Los Franco apelan asimismo a su derecho a retirar todos y cada uno de los escudos del Ducado de Franco, tanto los incluidos en los conjuntos pétreos del jardín como el de la testera del pazo de Meirás. Se oponen además de esto a que se les impida la retirada de estatuas, blasones o bien relojes de sol labrados en piedra del jardín o bien de 2 pilas bautismales (si bien no hacen alusión a la de Moraime).

El representante legal de los hermanos Martínez-Bordiu, Eduardo Ferreiro, defiende que ahora procesal no es procedente abrir el discute sobre los bienes raíces por destino puesto que, defiende, en ejecución de sentencia solo puede proponerse incidentes sobre “cuestiones vinculadas a la separabilidad física o bien material del elemento”. Los Franco le afean al Estado que no distinga en su percance entre aquellos elementos que deben tener la consideración de inmuebles por integración (los que no pueden separarse sin quebrantamiento o bien deterioro del edificio) o bien por destino (los que fueron puestos con vocación de permanencia).

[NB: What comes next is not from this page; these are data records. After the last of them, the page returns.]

(* ===== verification/RegistryProofs.v ===== *)
(** * The registry tree: invariant and lemmas

    The child arrays are sorted, so the binary search is a lookup by name; the
    tree then stands for the map [leaf_at] from paths to values and owners, and
    each operation on the tree is related to that map. *)
From Stdlib Require Import ZArith Lia String.
From stdpp Require Import base numbers list sorting.
From S2P Require Import Prelude CString ProcTab Registry.

Create HintDb reg.

(** ** The sorted child array *)

Definition node_lt (a b : reg_node) : Prop := strcmp (name a) (name b) < 0.

Record children_ok (cs : list reg_node) : Prop := {
  cs_sorted : StronglySorted node_lt cs;
  cs_names : Forall (fun c => is_cstr (name c) /\ name c <> []) cs
}.

Lemma child_named_cons s c cs :
  child_named s (c :: cs) = if decide (name c = s) then Some c else child_named s cs.
Proof.
  unfold child_named; simpl; destruct (decide (name c = s)); [done |].
  by destruct (list_find _ cs) as [[] |].
Qed.

Lemma child_named_None s cs : child_named s cs = None <-> Forall (fun c => name c <> s) cs.
Proof. unfold child_named; rewrite fmap_None; apply list_find_None. Qed.

Lemma child_named_app s l1 l2 :
  child_named s (l1 ++ l2) = match child_named s l1 with Some c => Some c | None => child_named s l2 end.
Proof.
  induction l1 as [| c l1 IH]; simpl; [done |]; rewrite !child_named_cons.
  by destruct (decide _).
Qed.

Lemma child_named_elem s cs c : child_named s cs = Some c -> c ∈ cs /\ name c = s.
Proof.
  unfold child_named; rewrite fmap_Some; intros ([i d] & H & ->).
  apply list_find_Some in H as (Hi & Hs & _); simpl; eauto using list_elem_of_lookup_2.
Qed.

(** Names are unique in a sorted array. *)
Lemma child_named_split s l1 c l2 :
  children_ok (l1 ++ c :: l2) -> name c = s -> child_named s (l1 ++ c :: l2) = Some c.
Proof.
  intros [Hs _] Hc; rewrite child_named_app, child_named_cons, decide_True by done.
  destruct (child_named s l1) as [d |] eqn:E; [| done].
  apply child_named_elem in E as [Hd Hn].
  assert (L := StronglySorted_app_1_elem_of node_lt _ _ d c Hs Hd ltac:(left)).
  unfold node_lt in L; rewrite Hn, <- Hc in L; by apply strcmp_irrefl in L.
Qed.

Los Franco arguyen que el sepulcro que mandó labrar Pardo Bazán, las estatuas de madera del retablo central o bien el confesionario de la capilla, las estatuas o bien blasones del jardín, entre otros muchos recursos, no pueden considerarse miembros del pazo de Meirás ni por integración ni por destino. Defienden que son “absolutamente desplazables sin menoscabo de los mismos”. “Ninguno demanda para su desplazamiento una actuación que implique el deterioro de suelo o bien paredes, cuando menos no de aquel que no pueda ser remediado a través de actuaciones simples de pulimentado, pintura o bien análogos” arguyen en su recurso y añaden: “La capilla va a poder cumplir su función de forma perfecta sin ninguno de estos elementos ornamentales”.

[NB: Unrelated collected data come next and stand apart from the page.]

(* ===== verification/RegistryTheorems.v ===== *)
(** * The registry: theorems

    The stored part of the registry is a map from key paths to (value, owner);
    [registry_set], [registry_get], [registry_del] and [registry_enum] are the
    update, lookup, removal and listing of that map, on every branch and
    whatever [kmalloc] does.  A key that belongs to one owner survives any
    sequence of calls, through any door, by unprivileged processes other than
    the owner. *)
From Stdlib Require Import ZArith Lia String.
From stdpp Require Import base numbers list sorting relations.
From S2P Require Import Prelude CString ProcTab Registry RegDoors RegistryProofs.

(** The invariant: a well-formed tree whose root carries no value, and a correct
    count of leaves. *)
Record reg_ok (r : registry) : Prop := {
  ok_tree : wf_node (reg_root r);
  ok_root : is_leaf (reg_root r) = false;
  ok_count : registry_count r = zlen (leaf_paths (reg_root r))
}.

(** The entry a key names. *)
Definition entry (r : registry) (key : str) : option (str * Z) := leaf_at (segments key) (reg_root r).

(** First-writer-wins: the system, or the owner, or nobody there yet. *)
Definition may_write (e : option (str * Z)) (owner : Z) : Prop :=
  match e with Some (_, o) => owner = 0 \/ o = owner | None => True end.

(** A key of the stored part. *)
Definition stored (key : str) : Prop := is_cstr key /\ reg_proc_split key = None.

Lemma root_no_leaf r : reg_ok r -> leaf_at [] (reg_root r) = None.
Proof. intros [_ H _]; unfold leaf_at, leaf_of; simpl; by rewrite H. Qed.

Lemma not_virtual_read r key size : reg_proc_split key = None -> reg_virtual_proc r key size = NotVirtual.
Proof. unfold reg_virtual_proc; by intros ->. Qed.

Lemma not_virtual_write r key v : reg_proc_split key = None -> reg_virtual_proc_write r key v = None.
Proof. unfold reg_virtual_proc_write; by intros ->. Qed.

Lemma walk_path_find_spec r key :
  reg_ok r -> is_cstr key ->
  walk_path_find r key =
  match segments key, node_at (segments key) (reg_root r) with
  | _ :: _, Some _ => Some (segments key)
  | _, _ => None
  end.
Proof.
  intros Hr Hk; assert (Hs := segments_ok key Hk); unfold walk_path_find.
  destruct (segments key) as [| s p]; [done |]; apply walk_find_node_at; [apply Hr | done].
Qed.

(** Lookup is lookup in the map. *)
Lemma registry_get_entry r key size :
  reg_ok r -> stored key -> size <> 0 ->
  registry_get r (Some key) size =
  match entry r key with Some (v, _) => inr (strcopy size v) | None => inl (- ENOENT) end.
Proof.
  intros Hr [Hk Hv] Hsz; unfold registry_get; destruct (Z.eqb_spec size 0) as [| Hz]; [done |].
  rewrite not_virtual_read, walk_path_find_spec by done; assert (H0 := root_no_leaf r Hr).
  unfold entry, leaf_at in *; destruct (segments key) as [| s p] eqn:E; [by rewrite H0 |].
  destruct (node_at (s :: p) (reg_root r)) as [n |] eqn:En; [| done].
  rewrite En; simpl; unfold leaf_of; by destruct (is_leaf n).
Qed.

(** ** Counting leaves *)

Lemma leaf_count_same n n' :
  wf_node n -> wf_node n' -> (forall p, p <> [] -> is_Some (leaf_at p n') <-> is_Some (leaf_at p n)) ->
  zlen (leaf_paths n') = zlen (leaf_paths n).
Proof.
  intros Hn Hn' H; unfold zlen; f_equal; apply Permutation_length, NoDup_Permutation;
    [by apply leaf_paths_NoDup.. |].
  intros p; rewrite !elem_of_leaf_paths by done; naive_solver.
Qed.

Lemma leaf_count_add n n' q :
  wf_node n -> wf_node n' -> q <> [] -> leaf_at q n = None ->
  (forall p, p <> [] -> is_Some (leaf_at p n') <-> p = q \/ is_Some (leaf_at p n)) ->
  zlen (leaf_paths n') = zlen (leaf_paths n) + 1.
Proof.
  intros Hn Hn' Hq Hnone H; unfold zlen.
  assert (E : leaf_paths n' ≡ₚ q :: leaf_paths n).
  { apply NoDup_Permutation; [by apply leaf_paths_NoDup | constructor; [| by apply leaf_paths_NoDup] |].
    - rewrite elem_of_leaf_paths by done; rewrite Hnone; intros [_ [x Hx]]; done.
    - intros p; rewrite elem_of_cons, !elem_of_leaf_paths by done; naive_solver. }
  apply Permutation_length in E; rewrite E; simpl; lia.
Qed.

(** The value a write stores. *)
Definition stored_value (val : str) : str := take (Z.to_nat (MAX_VAL_LEN - 1)) val.

Lemma stored_value_ok val :
  is_cstr val -> strcopy MAX_VAL_LEN val = stored_value val /\
                 is_cstr (stored_value val) /\ zlen (stored_value val) < MAX_VAL_LEN.
Proof.
  intros H; split; [by apply strcopy_take |]; split; [by apply is_cstr_take |].
  unfold stored_value, zlen; rewrite length_take; unfold MAX_VAL_LEN; lia.
Qed.

(** [registry_set]'s write through the pointer. *)
Definition write_leaf (v : str) (owner : Z) (n : reg_node) : reg_node :=
  if is_leaf n then with_leaf n v (node_owner n) true else with_leaf n v owner true.

Lemma write_leaf_update v owner : leaf_update (write_leaf v owner).
Proof. intros n; unfold write_leaf; by destruct (is_leaf n). Qed.

Lemma wf_with_leaf n v o l : is_cstr v -> zlen v < MAX_VAL_LEN -> wf_node n -> wf_node (with_leaf n v o l).
Proof. intros Hv Hl Hn; inversion Hn; subst; by constructor. Qed.

Lemma write_leaf_spec root q n v owner :
  wf_node root -> q <> [] -> node_at q root = Some n -> is_cstr v -> zlen v < MAX_VAL_LEN ->
  let root' := modify_at q (write_leaf v owner) root in
  wf_node root' /\ is_leaf root' = is_leaf root /\
  (forall p, leaf_at p root' =
     if decide (p = q) then Some (v, if is_leaf n then node_owner n else owner) else leaf_at p root) /\
  zlen (leaf_paths root') = zlen (leaf_paths root) + (if is_leaf n then 0 else 1).
Proof.
  intros Hw Hq Hn Hv Hl root'.
  assert (Hw' : wf_node root').
  { apply wf_modify; [apply write_leaf_update | | done]; intros m _ Hm; unfold write_leaf.
    destruct (is_leaf m); by apply wf_with_leaf. }
  assert (Hmod : forall p, leaf_at p root' =
    if decide (p = q) then Some (v, if is_leaf n then node_owner n else owner) else leaf_at p root).
  { intros p; unfold root'; rewrite leaf_at_update by apply write_leaf_update; rewrite Hn; simpl.
    case_decide; [| done]; unfold leaf_of, write_leaf; by destruct (is_leaf n). }
  assert (He : leaf_at q root = leaf_of n) by (unfold leaf_at; by rewrite Hn).
  split; [done |]; split; [by destruct q |]; split; [done |]; unfold leaf_of in He.
  destruct (is_leaf n); [rewrite Z.add_0_r; apply leaf_count_same | apply (leaf_count_add root _ q)];
    try done; intros p _; rewrite Hmod; case_decide; subst; rewrite ?He; try done; split; eauto; naive_solver.
Qed.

Los Franco pide 2 pruebas periciales, concretamente sendos informes de los arquitectos Óscar Valcuende Rodríguez y Blas Tojo Ferrero sobre los recursos, sus sistemas de anclaje o bien fijación y su destino o bien utilidad. Uno de los arquitectos presentó un escrito al juzgado para dejar perseverancia de que no pudo concluir el informe por el hecho de que no se le dejó acceder al pazo. Los nietos del dictador han pedido asimismo que preste declaración el viejo guardés.

En su recurso, los nietos de Franco consideran intempestivas las cuestiones incidentales, ven falta de motivación en la providencia que dictaminó la suspensión de la retirada de los recursos y demandan que se inadmita el percance del Concello de Sada por “falta de legitimidad activa”. Rechazan además de esto su alegato de que se sostengan en Meirás los recursos que formaban una parte del inmueble en el instante de su venta en mil novecientos treinta y ocho y defienden que la Justicia no dictaminó que el inmueble es del Estado por la valía de la escritura de compra y venta sino más bien por su posesión continuada en término de dueño.